Le Maroc vient de ravir la première place de constructeur de véhicules particuliers en Afrique à l’Afrique du Sud. Le Royaume a les atouts pour conserver son nouveau rang et tenir à distance les nouveaux concurrents, mais la compétition sera rude dans les années à venir.

Une première, le Maroc est devenu le premier producteur de voitures particulières en Afrique. En 2017, le Maroc a produit 335.000 véhicules, contre 331.000 unités fabriquées en Afrique du Sud, selon Business Report, un journal économique sud-africain. Ces données viennent confirmer celles avancées par le média espagnol, Motorpassion, se basant sur les données de l’Organisation internationale des constructeurs automobiles (OICA), publiées il y a quelques jours et qui parlait de 376.000 véhicules produits au Maroc contre 341.802 voitures en Afrique du Sud.

Dans tous les cas, ces deux médias spécialisés donnent l’avantage au Maroc, même s’il faut préciser qu’il s’agit uniquement de la production de véhicules particuliers. En effet, en tenant compte de la production de véhicules industriels, l’Afrique du Sud demeure leader du continent avec une production estimée à 589.951 véhicules produits en 2017.

Ces chiffres confirment les progrès considérables réalisés par le Maroc quand on sait que l’Afrique du Sud a toujours tenu le rang de premier producteur de véhicules particuliers en Afrique depuis l’installation des premiers constructeurs automobiles en Afrique dans les années 1920. Le Maroc a ainsi vu sa part de marché dans la production africaine passer de 5% en 2003 à plus de 38% actuellement.

Ce résultat est la conjonction de plusieurs facteurs.

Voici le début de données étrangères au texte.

Lemma resized_grow A A' root sz sz' : (0 <= sz <= sz')%Z -> (sz' <= TRAPFRAME)%Z ->
  (forall v, uvpage v -> (np sz <= v)%Z -> has (pte_at A root v) PTE_V = false) ->
  extended root A A' (np sz) (Z.max (np sz) (np sz')) (Z.lor (Z.lor (Z.lor PTE_R PTE_U) PTE_W) PTE_V) -> resized A A' root sz sz'.
Proof.
  intros Hsz Htop Hab [X1 X2 X3]. pose proof (np_range sz ltac:(lia)) as Hn. pose proof (np_range sz' ltac:(lia)) as Hn'.
  assert (np sz <= np sz')%Z as Hle by (unfold np; div_lia). rewrite Z.max_r in X1, X2 by lia. split.
  - intros v Hv Hge. rewrite X2 by (auto; lia). apply Hab; [done|lia].
  - intros a Ha. rewrite Z.min_l in Ha by lia. assert (uvpage (a `div` 4096)) as Huv by (unfold uvpage; div_lia).
    apply uview_keep; [apply X2; [auto|div_lia]|intros Hh; apply X3; by exists (a `div` 4096)%Z|unfold np in Ha; div_lia].
  - intros a Ha. assert (uvpage (a `div` 4096)) as Huv by (unfold uvpage; div_lia).
    destruct (X1 (a `div` 4096)%Z ltac:(div_lia)) as (pa & E & Hh & Hd). unfold uview, uwritable. rewrite E.
    assert (is_flags (Z.lor (Z.lor (Z.lor PTE_R PTE_U) PTE_W) PTE_V)) as Hfl by (split; by vm_compute).
    rewrite !pte_of_has, pte_of_pa by (done || (by apply heap_phys) || (split; by vm_compute)). split; [|done].
    change (has (Z.lor (Z.lor (Z.lor PTE_R PTE_U) PTE_W) PTE_V) PTE_V) with true.
    change (has (Z.lor (Z.lor (Z.lor PTE_R PTE_U) PTE_W) PTE_V) PTE_U) with true. cbn iota. unfold ubyte. rewrite Hd. cbn [default id].
    unfold junk. by rewrite lookup_replicate_2 by (unfold PGBYTES, PGSIZE; div_lia).
Qed.

Lemma resized_shrink A A' root sz sz' : (0 <= sz' <= sz)%Z -> (sz <= TRAPFRAME)%Z ->
  (forall v, uvpage v -> (np sz <= v)%Z -> has (pte_at A root v) PTE_V = false) ->
  (forall u, vpage u -> pte_at A' root u = cleared_range A root (np sz') (np sz - np sz') u) ->
  (forall p, user_pa A' root p -> A' !! p = A !! p) -> resized A A' root sz sz'.
Proof.
  intros Hsz Htop Hab HP Hd. pose proof (np_range sz ltac:(lia)) as Hn. assert (np sz' <= np sz)%Z as Hle by (unfold np; div_lia). split; [| |lia].
  - intros v Hv Hge. rewrite HP by auto. unfold cleared_range. case_decide.
    + by destruct (has (pte_at A root v) PTE_V) eqn:E.
    + apply Hab; [done|lia].
  - intros a Ha. rewrite Z.min_r in Ha by lia. assert (uvpage (a `div` 4096)) as Huv by (unfold uvpage; div_lia).
    assert (pte_at A' root (a `div` 4096) = pte_at A root (a `div` 4096)) as E.
    { rewrite HP by auto. unfold cleared_range. by rewrite decide_False by div_lia. }
    apply uview_keep; [done| |unfold np in *; div_lia]. intros Hh. apply Hd. exists (a `div` 4096)%Z. rewrite E. done.
Qed.
End resize.

(** [growproc] resizes the process.  It returns; on success the size is
    [sz + n] (a request to shrink below zero is ignored and reported as
    success), the contents up to the smaller size are kept, a grown process
    finds new writable pages of zeroes from the next page boundary on, and a
    shrunk one has no page above its size; it fails only when the size would
    reach the trap frame or memory runs out, and then the process is as before.
    In all cases no page is lost and no page of anybody else is touched. *)
Theorem growproc_resizes {M} `{PageLaws M} (m : M) A F root N (sz n : Z)
    (SP : space m A F root N) (Hsz : (0 <= sz <= TRAPFRAME)%Z) (Hn : (-2147483648 <= n <= INT_MAX)%Z)
    (Habove : forall v, uvpage v -> (np sz <= v)%Z -> has (pte_at A root v) PTE_V = false) :
  exists m' A' F' N' sz' r, growproc m root sz n = Ret (m', sz', r) /\ space m' A' F' root N' /\ evolve root A F N A' F' N' /\
    resized A A' root sz sz' /\
    ((r = 0%Z /\ sz' = if decide (sz + n < 0)%Z then sz else (sz + n)%Z) \/
     (r = (-1)%Z /\ sz' = sz /\ (TRAPFRAME < sz + n \/ 0 < n /\ Z.of_nat (size F) <= 3 * (np (sz + n) - np sz))%Z)).
Proof.
  unfold INT_MAX in Hn. rewrite TRAPFRAME_eq in Hsz. unfold growproc. rewrite TRAPFRAME_eq. destruct (Z.ltb_spec 0 n) as [Hpos|Hneg].
  - rewrite u64_small by lia. rewrite decide_False by lia. destruct (Z.ltb_spec 274877898752 (sz + n)) as [Hbig|Hfit].
    { exists m, A, F, N, sz, (-1)%Z. split_and!; try done; [|right; split_and!; (done || lia)]. apply resized_same; try done; try (rewrite TRAPFRAME_eq; lia). }
    unfold uvmalloc. rewrite (proj2 (Z.ltb_ge _ _)) by lia. rewrite round_up_np by (rewrite TRAPFRAME_eq; lia).
    pose proof (np_range (sz + n) ltac:(rewrite TRAPFRAME_eq; lia)) as Hnp'. pose proof (np_range sz ltac:(rewrite TRAPFRAME_eq; lia)) as Hnp.
    assert (is_flags PTE_W) as Fw by (split; by vm_compute).
    destruct (uvmalloc_loop_ok root A F N m SP (np sz) (np (sz + n)) ltac:(lia) ltac:(lia) Habove PTE_W Fw (sz + n) eq_refl ltac:(lia)
      (S (Z.to_nat ((sz + n - 4096 * np sz + PGSIZE - 1) `div` PGSIZE))) m A F N (np sz) SP (evolve_refl _ _ _ _) (extended_refl _ _ _ _))
      as (m' & A' & F' & N' & r & -> & S' & Ev' & Hr); try lia.
    { unfold PGSIZE, np. div_lia. }
    cbn [obind]. destruct Hr as [[-> HX]|(-> & Hlt & (B1 & B2 & B3) & Hs)].
    + rewrite (proj2 (Z.eqb_neq _ _)) by lia. exists m', A', F', N', (sz + n)%Z, 0%Z. split_and!; try done; [|by left].
      apply resized_grow; try done; try lia; try (rewrite TRAPFRAME_eq; lia).
    + exists m', A', F', N', sz, (-1)%Z. split_and!; try done; [|right; split_and!; (done || lia)].
      apply resized_same; [rewrite TRAPFRAME_eq; lia| | |done].
      * intros v Hv Hge. destruct (decide (v < np (sz + n))%Z); [by apply B2; lia|]. rewrite B1 by (auto; lia). by apply Habove.
      * intros u Hu Hlt'. apply B1; [auto|lia].
  - destruct (Z.ltb_spec n 0) as [Hlt|Hz].
    2: { assert (n = 0%Z) as -> by lia. exists m, A, F, N, sz, 0%Z. rewrite decide_False, Z.add_0_r by lia. split_and!; try done; [|by left].
         apply resized_same; try done; try (rewrite TRAPFRAME_eq; lia). }
    case_decide as Hneg'.
    + unfold uvmdealloc. assert (sz <= u64 (sz + n))%Z as Hu.
      { unfold u64. rewrite <-(Z.mod_add _ 1) by lia. rewrite Z.mod_small by lia. lia. }
      rewrite (proj2 (Z.leb_le _ _)) by done. cbn [obind]. exists m, A, F, N, sz, 0%Z. split_and!; try done; [|by left].
      apply resized_same; try done; try (rewrite TRAPFRAME_eq; lia).
    + rewrite u64_small by lia. destruct (uvmdealloc_ok m A F root N sz (sz + n) SP) as (m' & A' & F' & -> & S' & Ev' & _ & P & C); [rewrite TRAPFRAME_eq; lia..|].
      cbn [obind]. rewrite Z.min_r by lia. exists m', A', F', N, (sz + n)%Z, 0%Z. split_and!; try done; [|by left].
      apply resized_shrink; try done; try lia; try (rewrite TRAPFRAME_eq; lia).
Qed.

D’abord, il y a les atouts indéniables du Royaume dont la stabilité politique et économique, la proximité géographique avec le marché et les grands constructeurs européens (Volkswagen, BMW, Renault, PSA, Fiat, etc.), la qualité des infrastructures logistiques (Port Tanger Med, autoroutes, chemin de fer, etc.), la main-d‘œuvre qualifiée et bon marché avec des coûts jusqu’à 50% inférieurs à ceux du marché européen.

En plus, ce développement du secteur automobile a été impulsé par une politique industrielle axée sur les nouveaux métiers mondiaux du Maroc, dont l’automobile est l’épine dorsale.

Ensuite, il y a les avantages et incitations offerts aux investisseurs, dont les avantages fiscaux et aides octroyées aux entreprises implantées au niveau des zones franches qui bénéficient de l’exonération de l’impôt sur les sociétés (IS) pendant 5 ans, puis d'un taux d’IS de 8,75% pour les 20 années suivantes, le libre rapatriement des devises et capitaux, l’exonération de la taxe professionnelle et de la taxe urbaine, l’exonération de la TVA, la subvention à l’installation pouvant atteindre entre 10 et 20% de l’investissement, la subvention à la formation qui peut attendre 5.500 euros par employé, l’accès au foncier facilité par la création de zones franches industrielles (Tanger free zone, Tanger automotive city, Atlantic free zone à Kénitra).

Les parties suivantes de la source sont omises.